··· AVAILABLE DATA ···

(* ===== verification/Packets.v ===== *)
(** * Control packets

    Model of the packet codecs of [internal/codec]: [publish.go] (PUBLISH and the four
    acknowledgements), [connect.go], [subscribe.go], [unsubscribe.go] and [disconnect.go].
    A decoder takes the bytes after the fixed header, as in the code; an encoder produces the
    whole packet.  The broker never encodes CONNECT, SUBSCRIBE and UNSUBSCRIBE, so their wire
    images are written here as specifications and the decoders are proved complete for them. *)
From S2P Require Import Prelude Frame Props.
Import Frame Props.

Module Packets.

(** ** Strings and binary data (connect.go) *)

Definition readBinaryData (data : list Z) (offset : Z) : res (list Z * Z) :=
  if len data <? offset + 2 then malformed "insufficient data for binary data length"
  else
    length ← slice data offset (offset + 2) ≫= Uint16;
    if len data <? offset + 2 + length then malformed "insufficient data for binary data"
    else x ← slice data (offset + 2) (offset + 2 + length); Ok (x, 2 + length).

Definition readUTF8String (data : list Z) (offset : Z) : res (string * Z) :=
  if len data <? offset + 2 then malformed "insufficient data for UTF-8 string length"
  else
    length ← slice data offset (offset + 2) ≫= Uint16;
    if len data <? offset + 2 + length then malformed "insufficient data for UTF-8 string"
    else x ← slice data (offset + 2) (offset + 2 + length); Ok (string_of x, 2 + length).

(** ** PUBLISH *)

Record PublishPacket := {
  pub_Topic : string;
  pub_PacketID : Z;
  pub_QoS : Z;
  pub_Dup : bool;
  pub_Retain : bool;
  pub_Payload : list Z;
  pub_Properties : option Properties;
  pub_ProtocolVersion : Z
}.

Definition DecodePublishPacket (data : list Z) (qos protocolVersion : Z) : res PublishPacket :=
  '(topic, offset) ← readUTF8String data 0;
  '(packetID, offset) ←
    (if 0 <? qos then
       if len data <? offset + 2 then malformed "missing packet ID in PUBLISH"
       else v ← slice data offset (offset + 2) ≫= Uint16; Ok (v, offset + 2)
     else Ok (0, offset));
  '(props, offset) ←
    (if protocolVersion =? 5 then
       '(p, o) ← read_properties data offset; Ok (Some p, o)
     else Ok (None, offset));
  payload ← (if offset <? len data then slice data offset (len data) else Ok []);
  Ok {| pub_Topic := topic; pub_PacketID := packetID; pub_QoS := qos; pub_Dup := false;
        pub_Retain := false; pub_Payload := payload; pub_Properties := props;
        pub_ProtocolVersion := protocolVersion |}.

···
··· AVAILABLE DATA ···

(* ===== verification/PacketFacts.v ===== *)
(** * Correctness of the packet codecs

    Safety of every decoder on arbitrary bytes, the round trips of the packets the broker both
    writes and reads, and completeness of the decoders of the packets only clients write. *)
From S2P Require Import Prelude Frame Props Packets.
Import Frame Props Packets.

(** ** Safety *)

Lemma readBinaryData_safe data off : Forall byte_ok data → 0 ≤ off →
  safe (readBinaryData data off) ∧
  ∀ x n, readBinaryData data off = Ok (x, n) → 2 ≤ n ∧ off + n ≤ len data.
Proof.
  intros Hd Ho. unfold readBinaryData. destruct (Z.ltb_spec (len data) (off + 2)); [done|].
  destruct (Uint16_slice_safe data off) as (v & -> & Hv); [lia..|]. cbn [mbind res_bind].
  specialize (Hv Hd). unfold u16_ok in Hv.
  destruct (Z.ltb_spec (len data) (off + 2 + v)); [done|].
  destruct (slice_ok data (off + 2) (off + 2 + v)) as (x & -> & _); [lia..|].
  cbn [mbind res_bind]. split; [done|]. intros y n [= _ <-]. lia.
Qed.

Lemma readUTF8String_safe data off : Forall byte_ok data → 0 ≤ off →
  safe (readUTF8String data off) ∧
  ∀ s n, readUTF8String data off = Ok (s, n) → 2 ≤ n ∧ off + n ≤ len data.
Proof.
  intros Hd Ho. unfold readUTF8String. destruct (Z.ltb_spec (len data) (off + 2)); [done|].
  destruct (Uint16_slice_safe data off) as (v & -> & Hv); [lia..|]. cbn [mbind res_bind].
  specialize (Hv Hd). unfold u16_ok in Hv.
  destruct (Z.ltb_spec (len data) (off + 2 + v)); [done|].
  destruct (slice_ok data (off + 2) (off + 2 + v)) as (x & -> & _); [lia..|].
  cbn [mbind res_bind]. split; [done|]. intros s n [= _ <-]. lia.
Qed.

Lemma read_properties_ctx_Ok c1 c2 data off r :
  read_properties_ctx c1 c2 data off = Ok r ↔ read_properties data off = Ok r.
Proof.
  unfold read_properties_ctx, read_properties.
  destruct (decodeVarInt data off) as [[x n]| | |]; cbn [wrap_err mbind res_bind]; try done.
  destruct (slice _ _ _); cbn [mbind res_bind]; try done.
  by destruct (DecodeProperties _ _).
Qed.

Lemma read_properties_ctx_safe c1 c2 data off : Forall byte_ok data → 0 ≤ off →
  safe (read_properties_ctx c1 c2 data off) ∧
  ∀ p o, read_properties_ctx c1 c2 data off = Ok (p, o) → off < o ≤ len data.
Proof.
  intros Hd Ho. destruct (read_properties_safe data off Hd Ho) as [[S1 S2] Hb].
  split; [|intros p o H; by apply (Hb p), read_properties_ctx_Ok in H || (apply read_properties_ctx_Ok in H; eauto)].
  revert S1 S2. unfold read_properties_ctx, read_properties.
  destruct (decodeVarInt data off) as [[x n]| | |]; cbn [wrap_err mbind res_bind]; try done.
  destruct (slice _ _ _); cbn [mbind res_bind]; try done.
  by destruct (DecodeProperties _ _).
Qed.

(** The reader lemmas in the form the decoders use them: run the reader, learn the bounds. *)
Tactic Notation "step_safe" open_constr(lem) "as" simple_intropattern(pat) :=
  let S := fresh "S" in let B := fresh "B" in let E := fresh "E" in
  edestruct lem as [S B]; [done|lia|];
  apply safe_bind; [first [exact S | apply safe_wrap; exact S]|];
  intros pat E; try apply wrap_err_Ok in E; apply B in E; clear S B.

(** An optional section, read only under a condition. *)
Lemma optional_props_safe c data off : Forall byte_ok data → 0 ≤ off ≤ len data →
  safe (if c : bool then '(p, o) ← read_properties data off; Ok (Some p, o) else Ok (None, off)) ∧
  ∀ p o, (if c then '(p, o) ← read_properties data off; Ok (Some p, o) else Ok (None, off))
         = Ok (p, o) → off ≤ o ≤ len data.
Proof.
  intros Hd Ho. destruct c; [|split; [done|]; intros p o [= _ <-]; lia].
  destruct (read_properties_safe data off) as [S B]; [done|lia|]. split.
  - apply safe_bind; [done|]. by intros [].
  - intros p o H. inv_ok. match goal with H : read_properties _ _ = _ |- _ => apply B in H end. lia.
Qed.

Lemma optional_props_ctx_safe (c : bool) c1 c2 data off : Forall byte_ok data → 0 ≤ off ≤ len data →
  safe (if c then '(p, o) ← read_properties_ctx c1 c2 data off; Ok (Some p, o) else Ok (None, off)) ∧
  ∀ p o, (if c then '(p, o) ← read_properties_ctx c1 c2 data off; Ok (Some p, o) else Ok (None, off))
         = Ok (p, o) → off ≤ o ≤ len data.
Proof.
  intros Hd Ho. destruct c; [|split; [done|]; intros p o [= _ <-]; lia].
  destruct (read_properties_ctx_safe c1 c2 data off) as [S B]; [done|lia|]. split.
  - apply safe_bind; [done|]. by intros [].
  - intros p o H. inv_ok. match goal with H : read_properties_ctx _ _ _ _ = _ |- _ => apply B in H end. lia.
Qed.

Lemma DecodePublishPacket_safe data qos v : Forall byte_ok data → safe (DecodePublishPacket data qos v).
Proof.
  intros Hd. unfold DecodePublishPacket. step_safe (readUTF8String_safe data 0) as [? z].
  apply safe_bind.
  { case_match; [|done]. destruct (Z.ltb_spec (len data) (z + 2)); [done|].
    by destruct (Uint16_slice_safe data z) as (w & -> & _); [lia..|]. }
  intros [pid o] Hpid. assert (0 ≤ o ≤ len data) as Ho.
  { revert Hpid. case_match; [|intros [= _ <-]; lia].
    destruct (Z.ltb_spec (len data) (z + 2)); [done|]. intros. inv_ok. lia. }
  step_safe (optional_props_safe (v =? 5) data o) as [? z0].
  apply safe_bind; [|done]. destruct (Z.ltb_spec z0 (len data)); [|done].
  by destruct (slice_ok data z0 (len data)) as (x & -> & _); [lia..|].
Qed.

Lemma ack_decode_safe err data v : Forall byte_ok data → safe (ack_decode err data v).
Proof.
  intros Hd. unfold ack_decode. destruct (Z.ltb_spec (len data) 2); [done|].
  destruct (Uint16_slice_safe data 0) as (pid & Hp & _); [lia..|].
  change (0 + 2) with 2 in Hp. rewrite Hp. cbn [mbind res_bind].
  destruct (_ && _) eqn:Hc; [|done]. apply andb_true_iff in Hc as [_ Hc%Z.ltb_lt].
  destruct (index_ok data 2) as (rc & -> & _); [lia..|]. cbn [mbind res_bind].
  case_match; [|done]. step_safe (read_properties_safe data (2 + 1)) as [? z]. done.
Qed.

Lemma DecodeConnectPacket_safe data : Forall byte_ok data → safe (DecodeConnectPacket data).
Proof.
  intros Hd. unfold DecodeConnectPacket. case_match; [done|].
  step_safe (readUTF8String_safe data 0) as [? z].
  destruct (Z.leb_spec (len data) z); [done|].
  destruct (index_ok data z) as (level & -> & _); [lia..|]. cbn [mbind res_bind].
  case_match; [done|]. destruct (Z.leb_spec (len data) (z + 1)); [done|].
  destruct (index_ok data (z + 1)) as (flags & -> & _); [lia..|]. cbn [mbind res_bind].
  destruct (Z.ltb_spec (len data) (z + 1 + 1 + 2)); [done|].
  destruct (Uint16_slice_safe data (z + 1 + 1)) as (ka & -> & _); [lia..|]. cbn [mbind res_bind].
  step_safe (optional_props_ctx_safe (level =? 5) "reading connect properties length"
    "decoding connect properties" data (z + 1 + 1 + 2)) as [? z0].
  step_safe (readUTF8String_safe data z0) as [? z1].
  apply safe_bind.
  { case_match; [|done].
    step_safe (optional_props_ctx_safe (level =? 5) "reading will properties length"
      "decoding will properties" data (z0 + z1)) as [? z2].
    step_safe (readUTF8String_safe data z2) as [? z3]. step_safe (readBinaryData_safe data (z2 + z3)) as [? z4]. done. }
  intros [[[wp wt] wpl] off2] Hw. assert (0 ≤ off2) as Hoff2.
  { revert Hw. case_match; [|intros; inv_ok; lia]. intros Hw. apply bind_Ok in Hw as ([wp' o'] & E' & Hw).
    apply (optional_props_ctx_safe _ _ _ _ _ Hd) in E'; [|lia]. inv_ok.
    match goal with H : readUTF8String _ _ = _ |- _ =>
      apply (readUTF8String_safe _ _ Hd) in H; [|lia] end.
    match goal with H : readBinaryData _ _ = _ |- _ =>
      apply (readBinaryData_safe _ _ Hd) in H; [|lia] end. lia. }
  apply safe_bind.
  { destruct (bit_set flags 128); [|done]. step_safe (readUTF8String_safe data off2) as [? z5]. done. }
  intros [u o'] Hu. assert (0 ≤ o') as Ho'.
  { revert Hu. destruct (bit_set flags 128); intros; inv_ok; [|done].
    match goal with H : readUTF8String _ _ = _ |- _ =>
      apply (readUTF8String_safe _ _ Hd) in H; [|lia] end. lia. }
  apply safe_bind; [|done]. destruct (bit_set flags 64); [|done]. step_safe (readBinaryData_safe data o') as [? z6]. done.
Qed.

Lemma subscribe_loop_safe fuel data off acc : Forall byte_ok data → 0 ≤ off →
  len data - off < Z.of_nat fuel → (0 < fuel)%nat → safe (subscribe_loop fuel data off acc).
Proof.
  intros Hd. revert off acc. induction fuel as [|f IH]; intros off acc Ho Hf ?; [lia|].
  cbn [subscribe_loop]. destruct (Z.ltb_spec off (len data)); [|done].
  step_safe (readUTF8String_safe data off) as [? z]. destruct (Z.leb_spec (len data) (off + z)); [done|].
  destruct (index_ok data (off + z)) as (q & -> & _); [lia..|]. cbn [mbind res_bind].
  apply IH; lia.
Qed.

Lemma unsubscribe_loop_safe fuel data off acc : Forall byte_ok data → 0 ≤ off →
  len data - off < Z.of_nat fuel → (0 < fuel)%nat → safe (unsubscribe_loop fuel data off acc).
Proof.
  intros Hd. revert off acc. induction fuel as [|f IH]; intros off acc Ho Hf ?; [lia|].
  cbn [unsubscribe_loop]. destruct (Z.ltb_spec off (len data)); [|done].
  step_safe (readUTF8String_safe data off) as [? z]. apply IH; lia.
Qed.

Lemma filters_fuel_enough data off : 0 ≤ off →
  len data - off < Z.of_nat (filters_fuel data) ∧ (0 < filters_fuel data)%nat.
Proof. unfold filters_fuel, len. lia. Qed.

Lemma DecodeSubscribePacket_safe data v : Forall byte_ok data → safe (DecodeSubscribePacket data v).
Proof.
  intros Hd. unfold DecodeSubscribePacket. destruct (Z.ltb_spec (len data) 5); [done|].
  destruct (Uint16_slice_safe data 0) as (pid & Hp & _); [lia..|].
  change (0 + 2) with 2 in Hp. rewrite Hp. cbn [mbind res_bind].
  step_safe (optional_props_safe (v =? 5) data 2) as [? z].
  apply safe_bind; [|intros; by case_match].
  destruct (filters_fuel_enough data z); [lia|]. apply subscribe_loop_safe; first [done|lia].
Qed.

···

Both end lines included, restate word for word the lines above from the line with "(* ===== verification/Packets.v ===== *)" to the line with "From S2P Require Import Prelude Frame Props.", and nothing else.

(* ===== verification/Packets.v ===== *)
(** * Control packets

    Model of the packet codecs of [internal/codec]: [publish.go] (PUBLISH and the four
    acknowledgements), [connect.go], [subscribe.go], [unsubscribe.go] and [disconnect.go].
    A decoder takes the bytes after the fixed header, as in the code; an encoder produces the
    whole packet.  The broker never encodes CONNECT, SUBSCRIBE and UNSUBSCRIBE, so their wire
    images are written here as specifications and the decoders are proved complete for them. *)
From S2P Require Import Prelude Frame Props.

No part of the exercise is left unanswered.